Recent studies have shown that each rectus and inferior oblique extraocular muscle passes through a connective tissue sleeve that acts as a pulley, determining muscle pulling direction. Pulleys are condensations of collagen and elastin, suspended from the orbit and from other connective tissues by collagen, elastin, and smooth muscle bands. These soft pulleys function as mechanical origins of the striated extraocular muscles (with respect to muscle pulling directions), and so are active tissues that are clinically relevant and surgically accessible.This paper reviews recent findings regarding the pulleys, including neural control of pulley smooth muscles. Clinical correlations are provided by binocular alignment measures, magnetic resonance images, and binocular, three-dimensional eye movement recordings, in patients with well-defined strabismus syndromes. Computer modeling using the Orbit™ biosimulation program conceptually unifies these data and predicts effects of pulley abnormalities and surgery.Location, structure and composition of extraocular pulleys are very similar across subjects, and comparable across primates.
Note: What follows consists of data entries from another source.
(** C2, amended: in single-line mode a Set-DDRAM-address instruction whose
    7-bit address lies in the range of some configured row puts the
    cursor on row 0, at the translated column, whichever row matched; an
    address in no row's range leaves the cursor where it is. *)
Theorem set_ddram_single_line st cmd :
  multi_line_mode st = false ->
  0 <= cmd < 256 -> Z.land cmd LCD_SET_CURSOR_CMD <> 0 ->
  let st' := fst (issue_command st cmd) in
  match ddram_addr_to_position st (Z.land cmd LCD_SET_CURSOR_MASK) with
  | Some (_, col) => current_row st' = 0 /\ current_col st' = col
  | None =>
      current_row st' = current_row st /\ current_col st' = current_col st
  end.
Proof.
  intros Hml Hc Hb. cbv zeta. rewrite issue_command_eq.
  rewrite lcd_handle_command_write_decode by reflexivity. cbv zeta.
  replace (reg_data (reg (latched st false false cmd))) with cmd
    by (destruct st; simpl; now rewrite uint8_byte).
  rewrite decode_set_cursor by assumption. simpl fst.
  unfold lcd_handle_set_cursor_command.
  replace (multi_line_mode (latched st false false cmd)) with false
    by (destruct st; simpl in *; congruence).
  replace (ddram_addr_to_position (latched st false false cmd))
    with (ddram_addr_to_position st) by (destruct st; reflexivity).
  simpl negb. cbv iota.
  destruct (ddram_addr_to_position st _) as [[r c]|];
    destruct st; simpl; split; reflexivity.
Qed.
Definition setGeneratedImage (v : option string) (s : State) : State :=
  {| productImage := productImage s;
     originalProductImage := originalProductImage s;
     isCropModalOpen := isCropModalOpen s;
     styleReferenceImage := styleReferenceImage s;
     aspectRatio := aspectRatio s; lightingStyle := lightingStyle s;
     cameraPerspective := cameraPerspective s; prompt := prompt s;
     generatedImage := v; isGeneratingPrompt := isGeneratingPrompt s;
     isGeneratingImage := isGeneratingImage s; error := error s |}.

Definition setIsGeneratingPrompt (v : bool) (s : State) : State :=
  {| productImage := productImage s;
     originalProductImage := originalProductImage s;
     isCropModalOpen := isCropModalOpen s;
     styleReferenceImage := styleReferenceImage s;
     aspectRatio := aspectRatio s; lightingStyle := lightingStyle s;
     cameraPerspective := cameraPerspective s; prompt := prompt s;
     generatedImage := generatedImage s; isGeneratingPrompt := v;
     isGeneratingImage := isGeneratingImage s; error := error s |}.

Definition setIsGeneratingImage (v : bool) (s : State) : State :=
  {| productImage := productImage s;
     originalProductImage := originalProductImage s;
     isCropModalOpen := isCropModalOpen s;
     styleReferenceImage := styleReferenceImage s;
     aspectRatio := aspectRatio s; lightingStyle := lightingStyle s;
     cameraPerspective := cameraPerspective s; prompt := prompt s;
     generatedImage := generatedImage s;
     isGeneratingPrompt := isGeneratingPrompt s; isGeneratingImage := v;
     error := error s |}.

Definition setError (v : option string) (s : State) : State :=
  {| productImage := productImage s;
     originalProductImage := originalProductImage s;
     isCropModalOpen := isCropModalOpen s;
     styleReferenceImage := styleReferenceImage s;
     aspectRatio := aspectRatio s; lightingStyle := lightingStyle s;
     cameraPerspective := cameraPerspective s; prompt := prompt s;
     generatedImage := generatedImage s;
     isGeneratingPrompt := isGeneratingPrompt s;
     isGeneratingImage := isGeneratingImage s; error := v |}.

(** The state of a freshly mounted [App]. *)
Definition initial : State :=
  {| productImage := None; originalProductImage := None;
     isCropModalOpen := false; styleReferenceImage := None;
     aspectRatio := Types.SQUARE; lightingStyle := Types.STUDIO;
     cameraPerspective := Types.EYE_LEVEL; prompt := EmptyString;
     generatedImage := None; isGeneratingPrompt := false;
     isGeneratingImage := false; error := None |}.

Definition unsupportedTypeMessage : string :=
  "Unsupported file type. Please upload a JPEG, PNG, or WEBP image.".

Definition tooLargeMessage : string :=
  "File is too large. Please upload an image smaller than "
  ++ numberText MAX_FILE_SIZE_MB ++ "MB.".

Definition loadErrorMessage (t : UploadType) (e : Thrown) : string :=
  "Error loading " ++ uploadTypeText t ++ " image: " ++ messageText e
  ++ ". Please try a different file.".

(** [handleFileUpload]. *)
Definition handleFileUpload (file : GeminiService.File) (t : UploadType)
  (s : State) : Logged State :=
  let s0 := setError None s in
  if negb (includesType SUPPORTED_MIME_TYPES (GeminiService.type file)) then
    ret (setError (Some unsupportedTypeMessage) s0)
  else if (GeminiService.size file >? MAX_FILE_SIZE_BYTES)%Z then
    ret (setError (Some tooLargeMessage) s0)
  else
    let attempt : Result State :=
      match t with
      | product =>
          match GeminiService.fileToBase64 file with
          | Returns image =>
              Returns
                (setIsCropModalOpen true
                   (setProductImage None
                      (setOriginalProductImage
                         (Some {| Original.dataUrl :=
                                    "data:" ++ mimeType image ++ ";base64,"
                                    ++ base64 image;
                                  Original.mimeType := mimeType image |})
                         s0)))
          | Raises e => Raises e
          end
      | style =>
          match GeminiService.fileToBase64 file with
          | Returns image =>
              Returns
                (setStyleReferenceImage
                   (Some {| base64 := base64 image;
                            mimeType := mimeType image |})
                   s0)
          | Raises e => Raises e
          end
      end in
    match attempt with
    | Returns s1 => ret s1
    | Raises err =>
        consoleError ("Failed to process " ++ uploadTypeText t ++ " image:") ;;;
        ret (setError (Some (loadErrorMessage t err)) s0)
    end.

(** [handleCropSave]. *)
Definition handleCropSave (croppedImage : EncodedImage) (s : State) : State :=
  setIsCropModalOpen false (setProductImage (Some croppedImage) s).

(** [handleClearStyleImage]. *)
Definition handleClearStyleImage (s : State) : State :=
  setStyleReferenceImage None s.

Definition unknownPromptMessage : string :=
  "An unknown error occurred while generating the prompt.".

Definition unknownImageMessage : string :=
  "An unknown error occurred while generating the image.".

Definition missingInputMessage : string :=
  "Please upload and crop a product image, and ensure a prompt is generated.".

Section WithRemote.

Variable ai : Genai.Remote.

(** [updatePrompt], the body of the effect on the settings and the
    style image. *)
Definition updatePrompt (s : State) : Logged State :=
  let s0 := setError None (setIsGeneratingPrompt true s) in
  r <- GeminiService.generateDescriptivePrompt ai
         {| Types.aspectRatio := aspectRatio s;
            Types.lightingStyle := lightingStyle s;
            Types.cameraPerspective := cameraPerspective s |}
         (styleReferenceImage s) ;;
  match r with
  | Returns newPrompt =>
      ret (setIsGeneratingPrompt false (setPrompt newPrompt s0))
  | Raises err =>
      consoleError "Prompt generation failed:" ;;;
      ret (setIsGeneratingPrompt false
             (setError (Some (messageOr err unknownPromptMessage)) s0))
  end.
The pulleys are located between the globe equator and the globe-optic nerve junction in primary position, and make only small, but significant, movements with gaze change. Connective tissue bands joining adjacent pulleys are particularly dense between the superior and lateral rectus muscles, and between the medial rectus and the inferior rectus-inferior oblique complex. Smooth muscle is abundant in pulley suspensions, and is innervated by sympathetic, parasympathetic, and nitroxidergic neurons. Extraocular muscle soft pulleys determine the outcome of transposition surgery, and abnormal pulley locations may cause “A” and “V” pattern strabismus.Extraocular soft pulleys, and related connective and smooth muscle tissues, are involved in the etiology and treatment of strabismus. Modern techniques are essential to understanding these complex structures and applying this knowledge to strabismus diagnosis and treatment planning.